Williams died from cardiac arrest at Scripps Mercy Hospital, on March 1, 2025, at the age of 102. He was survived by four siblings and his ten children. His funeral service took place at Calvary Baptist Church in San Diego, on March 28. Attendees included San Diego mayor Todd Gloria, California Secretary of State Shirley Weber, and former U.S. representative Brian Bilbray.

===Legacy===
Williams was described as a "soft spoken but eloquent speaker" who sought to work with anyone in order to achieve common goals. He was known as a "valuable, caring friend", as well as for his fashion sense, often wearing suits and a fedora.

At the time of his death, he was described as having left one of "the most significant legacies in San Diego's history", with him having prioritized civil rights and equitable development in San Diego.
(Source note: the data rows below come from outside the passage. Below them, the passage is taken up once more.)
(** Around the ring, [d] links lead from position [i] to position
    [(i + d) % num_nodes]. *)
Lemma anillo_camino (num_nodes node_offset : Z) (capacity : Q) (bidirectional : bool)
  (i : Z) (d : nat) :
  (0 <= i < num_nodes)%Z ->
  exists c,
    camino_en
      (flat_map (enlaces_de_anillo num_nodes node_offset capacity bidirectional)
         (py_range 0 num_nodes))
      (node_offset + i) (node_offset + (i + Z.of_nat d) mod num_nodes) c
    /\ length c = d.
Proof.
  intros Hi. induction d as [|d (c & Hc & Hlen)].
  - exists []. split; [|reflexivity].
    rewrite Z.add_0_r, Z.mod_small by lia. split; [reflexivity|constructor].
  - set (j := ((i + Z.of_nat d) mod num_nodes)%Z) in *.
    assert (Hj : (0 <= j < num_nodes)%Z) by (apply Z.mod_pos_bound; lia).
    exists (c ++ [Enlace.mk (node_offset + j) (node_offset + (j + 1) mod num_nodes)
                    capacity]).
    split; [|rewrite length_app; cbn [length]; lia].
    replace ((i + Z.of_nat (S d)) mod num_nodes)%Z with ((j + 1) mod num_nodes)%Z.
    + apply (camino_en_paso _ (node_offset + i) (node_offset + j) c
               (Enlace.mk (node_offset + j) (node_offset + (j + 1) mod num_nodes)
                  capacity) Hc); [|reflexivity].
      now apply enlaces_de_anillo_In.
    + unfold j. rewrite Zplus_mod_idemp_l. f_equal. lia.
Qed.

(** In a ring that [generar_anillo_simple] returns, every node reaches every
    other: for [k >= 1], and a [max_length] that is absent or at least
    [num_nodes - 1], [encontrar_k_paths_bfs] finds a path between any two
    positions of the ring, the first one a shortest one, of fewer than
    [num_nodes] links. *)
Theorem anillo_conectado (ring_id num_nodes node_offset : Z) (capacity : Q)
  (bidirectional : bool) (enlaces : list Enlace.t) (i j k : Z)
  (max_length : option Z) :
  generar_anillo_simple ring_id num_nodes node_offset capacity bidirectional
  = Ok enlaces ->
  (0 <= i < num_nodes)%Z -> (0 <= j < num_nodes)%Z -> (1 <= k)%Z ->
  (forall m, max_length = Some m -> (num_nodes - 1 <= m)%Z) ->
  exists p r,
    encontrar_k_paths_bfs (node_offset + i) (node_offset + j) enlaces k max_length
    = Some (p :: r)
    /\ camino_en enlaces (node_offset + i) (node_offset + j) p
    /\ (Z.of_nat (length p) < num_nodes)%Z
    /\ forall c, camino_en enlaces (node_offset + i) (node_offset + j) c ->
                 (length p <= length c)%nat.
Proof.
  intros Egen Hi Hj Hk Hmax.
  rewrite generar_anillo_simple_lista in Egen. injection Egen as <-.
  destruct (anillo_camino num_nodes node_offset capacity bidirectional i
              (Z.to_nat ((j - i) mod num_nodes)) Hi) as (c0 & Hc0 & Hlen0).
  assert (Hd : (0 <= (j - i) mod num_nodes < num_nodes)%Z)
    by (apply Z.mod_pos_bound; lia).
  rewrite Z2Nat.id in Hc0 by lia.
  rewrite Zplus_mod_idemp_r in Hc0.
  replace (i + (j - i))%Z with j in Hc0 by lia.
  rewrite (Z.mod_small j) in Hc0 by lia.
  set (enlaces := flat_map _ _) in *.
  destruct (Z.eq_dec (node_offset + i) (node_offset + j)) as [E|Hst].
  - rewrite <- E. exists [], []. unfold encontrar_k_paths_bfs. rewrite Z.eqb_refl.
    split; [reflexivity|]. split; [split; [reflexivity|constructor]|].
    split; [cbn [length]; lia|]. intros c _. cbn [length]. lia.
  - destruct (encontrar_k_paths_bfs_todos (node_offset + i) (node_offset + j) enlaces
                k max_length Hst)
      as [[_ Hno]|(c1 & todos & E & Hc1 & Hs1 & Hmin & Htodos & Hcompleto)];
      [elim (Hno c0 Hc0)|].
    pose proof (Hmin c0 Hc0) as Hle.
    assert (Hin : In c1 todos).
    { apply Hcompleto; [exact Hc1|exact Hs1|].
      destruct max_length as [m|]; [specialize (Hmax m eq_refl)|]; lia. }
    destruct (cortar_cabeza todos k c1 Hk Hin) as (p & r & Er & Hpin & Hp).
    exists p, r. rewrite E, Er. split; [reflexivity|].
    rewrite Forall_forall in Htodos. destruct (Htodos p Hpin) as [Hpw _].
    pose proof (Hp c1 Hin) as Hp1.
    split; [exact Hpw|]. split; [lia|].
    intros c Hc. specialize (Hmin c Hc). lia.
Qed.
Weber described Williams as having opened the doors with "dignity and purpose" and bringing others with him. During his funeral, she further described him as the "moral conscience of the state, the city, and the county of San Diego", and that "we are better and stronger and more courageous because of him." The San Diego Union-Tribune described him as a person who "deeply wanted to improve the world around him."

Monica Montgomery Steppe described Williams in an X (formerly Twitter) post as the "heartbeat of San Diego, embodying the very spirit of our community." U.S. representative Scott Peters also wrote on X, stating that his “work to make San Diego a better, more fair and just place continues to inspire me today.” Former President pro tempore of the California State Senate Toni Atkins described him as “one of the finest individuals” and “a true gentleman” who was “a mentor to so many who followed in his footsteps to become civic leaders and change San Diego for the better.” San Diego city councillor Vivian Moreno would mention as well that Williams "shaped San Diego and paved the way for Black leaders" and sent "love to his family during this difficult time".

In 2017, the block of E Street where Williams lived was renamed "Leon Williams Drive" in his honor. San Diego State holds a collection of records pertaining to his work and legacy in their archives section.